Protobothrops is a genus of pit vipers found in Asia. It is also known as the lance headed pit vipers.

The venom of Protobothrops can be diverse and unique across individual organisms of the same and differing species and has demonstrated the ability to evolve in an accelerated manner.
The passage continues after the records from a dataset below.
(** An assignment under a name other than [heartbeat] and [_heartbeat]
    gives the object no [_heartbeat]. *)
Lemma setattr_no_heartbeat (obj obj' : pydict) (k : string) (v : attr) :
  k ≠ "heartbeat" → k ≠ "_heartbeat" →
  Attr.has "_heartbeat" obj = false →
  setattr obj k v = Ok obj' →
  Attr.has "_heartbeat" obj' = false.
Proof.
  intros Hpub Hpriv Hobj. unfold setattr.
  destruct (String.eqb k "battery_level").
  { destruct (scalar v); simpl; [|done].
    destruct (is_battery_level _); simpl; [|done].
    intros [= <-]. by rewrite has_store, Hobj. }
  destruct (String.eqb_spec k "heartbeat") as [->|_]; [done|].
  destruct (String.eqb k "protocol_version").
  { destruct (scalar v); simpl; [|done].
    destruct (safe_is_version _); simpl; [|done].
    intros [= <-]. by rewrite has_store, Hobj. }
  destruct (String.eqb k "is_smart_sleep_node"); [done|].
  destruct (String.eqb k "__dict__").
  { destruct v; [done | by intros [= <-] | done]. }
  destruct (String.eqb k "__class__"); [done|].
  destruct (String.eqb k "__weakref__"); [done|].
  intros [= <-]. rewrite has_store, Hobj.
  destruct (String.eqb_spec "_heartbeat" k) as [<-|_]; done.
Qed.

Lemma restore_no_heartbeat (items obj obj' : pydict) :
  restore items obj = Ok obj' →
  Attr.has "_heartbeat" obj = false →
  Attr.has "heartbeat" items = false →
  Attr.has "_heartbeat" items = false →
  Attr.has "_heartbeat" obj' = false.
Proof.
  revert obj. induction items as [|[k v] items IH]; intros obj.
  - by intros [= <-].
  - cbn [restore]. destruct (setattr obj k v) as [obj1|] eqn:Hset;
      cbn [Py.bind]; [|done].
    rewrite !has_cons. intros Hrest Hobj Hpub Hpriv.
    apply orb_false_elim in Hpub as [Hpub Hpub'].
    apply orb_false_elim in Hpriv as [Hpriv Hpriv'].
    apply String.eqb_neq in Hpub, Hpriv.
    apply (IH obj1); [done| |done|done].
    by apply (setattr_no_heartbeat obj obj1 k v).
Qed.

(** X19: a record that holds neither [heartbeat] nor [_heartbeat] loads
    with the heartbeat that [is_heartbeat] returns for [0]; when
    [is_heartbeat] rejects [0], loading raises what it raises. *)
Theorem setstate_default_heartbeat (state restored : pydict) :
  Attr.has "heartbeat" state = false →
  Attr.has "_heartbeat" state = false →
  restore state [] = Ok restored →
  (∀ h, is_heartbeat (PInt 0) = Ok h →
     ∃ obj, __setstate__ state = Ok obj
            ∧ Attr.lookup "_heartbeat" obj = Some (AVal (PInt h)))
  ∧ (∀ e, is_heartbeat (PInt 0) = Raise e → __setstate__ state = Raise e).
Proof.
  intros Hpub Hpriv Hrest. unfold __setstate__. rewrite Hrest. simpl.
  rewrite !has_store, (restore_no_heartbeat _ _ _ Hrest) by done.
  simpl. split.
  - intros h ->. simpl. eexists. split; [done|]. apply lookup_store_eq.
  - by intros e ->.
Qed.

End AnyRecord.

Lemma setstate_restores_witness :
  ∃ obj,
    @__setstate__ Sample.collaborators
      [("sensor_id", AVal (PInt 7)); ("_battery_level", AVal (PInt 250))]
    = Ok obj
    ∧ Attr.lookup "_battery_level" obj = Some (AVal (PInt 250)).
Proof.
  eexists. split; [vm_compute; reflexivity|].
  apply (@setstate_restores Sample.collaborators
           [("sensor_id", AVal (PInt 7)); ("_battery_level", AVal (PInt 250))]
           _ "_battery_level" (AVal (PInt 250)));
    [ | | reflexivity | done | done | done | | reflexivity
    | vm_compute; reflexivity ].
  - repeat constructor; simpl; intros Hin;
      repeat (apply elem_of_cons in Hin as [Hin|Hin]; [discriminate|]);
      by apply not_elem_of_nil in Hin.
  - intros [Hin|[Hin|[]]]; discriminate.
  - intros k [<-|[<-|[]]]; done.
Defined.

Lemma setstate_default_heartbeat_witness :
  ∃ obj,
    @__setstate__ Sample.collaborators [("sensor_id", AVal (PInt 7))] = Ok obj
    ∧ Attr.lookup "_heartbeat" obj = Some (AVal (PInt 0)).
Proof.
  apply (proj1 (@setstate_default_heartbeat Sample.collaborators
                  [("sensor_id", AVal (PInt 7))]
                  [("sensor_id", AVal (PInt 7))] eq_refl eq_refl eq_refl)).
  reflexivity.
Defined.


(** *** Saving any attribute dictionary *)

Lemma pop_value (key : string) (d : pydict) :
  (Attr.pop key d).1 = Attr.lookup key d.
Proof.
  induction d as [|[k v] d IH]; simpl; [done|].
  destruct (String.eqb key k); [done|].
  destruct (Attr.pop key d). by simpl in *.
Qed.

Lemma lookup_pop_ne (key key' : string) (d : pydict) :
  key ≠ key' → Attr.lookup key (Attr.pop key' d).2 = Attr.lookup key d.
Proof.
  intros Hne. induction d as [|[k v] d IH]; simpl; [done|].
  destruct (String.eqb_spec key' k) as [->|Hk]; simpl.
  - apply String.eqb_neq in Hne. by rewrite Hne.
  - destruct (Attr.pop key' d). simpl in *. by rewrite IH.
Qed.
One possible explanation for these traits is that the habitat in which Protobothrops reside contains a large variety of prey which may have prompted the diversification of the venom related genes.

==Species==

| Image | Scientific name | Distribution |
|---|---|---|
|  | Protobothrops cornutus (M.A. Smith, 1930) | Vietnam and Southern China. |
|  | Protobothrops dabieshanensis Huang, T. Pan, Han, L. Zhang, Hou, Yu, Zheng & B. Zhang, 2012 | China |
|  | Protobothrops elegans (Gray, 1849) | Ryukyu Islands, specifically the Yaeyama Islands. |
|  | Protobothrops flavirostris Grassby-Lewis, Brakels, Maury, Sitthivong, Frohlich, Pawangkhanant, Idiiatullina, Nguyen & Poyarkov, 2025 | Vang Vieng District, Vientiane Province, Laos |
|  | Protobothrops flavoviridis (Hallowell, 1861) | Ryukyu Islands, including Okinawa and the Amami Islands. |
|  | Protobothrops himalayanus H. Pan, Chettri, D. Yang, K. Jiang, K. Wang, L. Zhang & Vogel, 2013 | China (southern Tibet), Nepal, Bhutan, India (Sikkim) |
|  | Protobothrops jerdonii (Günther, 1875) | India, Nepal, Myanmar, China, and Vietnam. |
|  | Protobothrops kaulbacki (M.A. Smith, 1940) | Myanmar, China |
|  | Protobothrops kelomohy Sumontha, Vasaruchapong, Chomngam, Suntrarachun, Pawangkhanant, Sompan, Smit, Kunya & Chanhome, 2020 | Northern Thailand |
|  | Protobothrops mangshanensis (Zhao, 1990) | China (Guangdong, Hunan) |
|  | Protobothrops maolanensis J. Yang, Orlov & Y. Wang, 2011 | China (Guizhou) |
|  | Protobothrops mucrosquamatus (Cantor, 1839) | India (Assam and Mizoram) and Bangladesh, to Myanmar, China (including Hainan, and as far north as Gansu and as far east as Zhejiang), Laos, northern and central Vietnam, also found in northern Thailand as well as in Taiwan |
|  | Protobothrops sieversorum (Ziegler, Herrmann, David, Orlov & Pauwels, 2000) | Vietnam |
|  | Protobothrops tokarensis (Nagai, 1928) | Kagoshima, Kyushu and the Ryukyu Islands |
|  | Protobothrops trungkhanhensis Orlov, Ryabov & Nguyen, 2009 | Vietnam, China |
|  | Protobothrops xiangchengensis (Zhao, Y. Jiang & Huang, 1979) | China (Yunnan, Sichuan) |

Nota bene: A binomial authority in parentheses indicates that the species was originally described in a genus other than Protobothrops.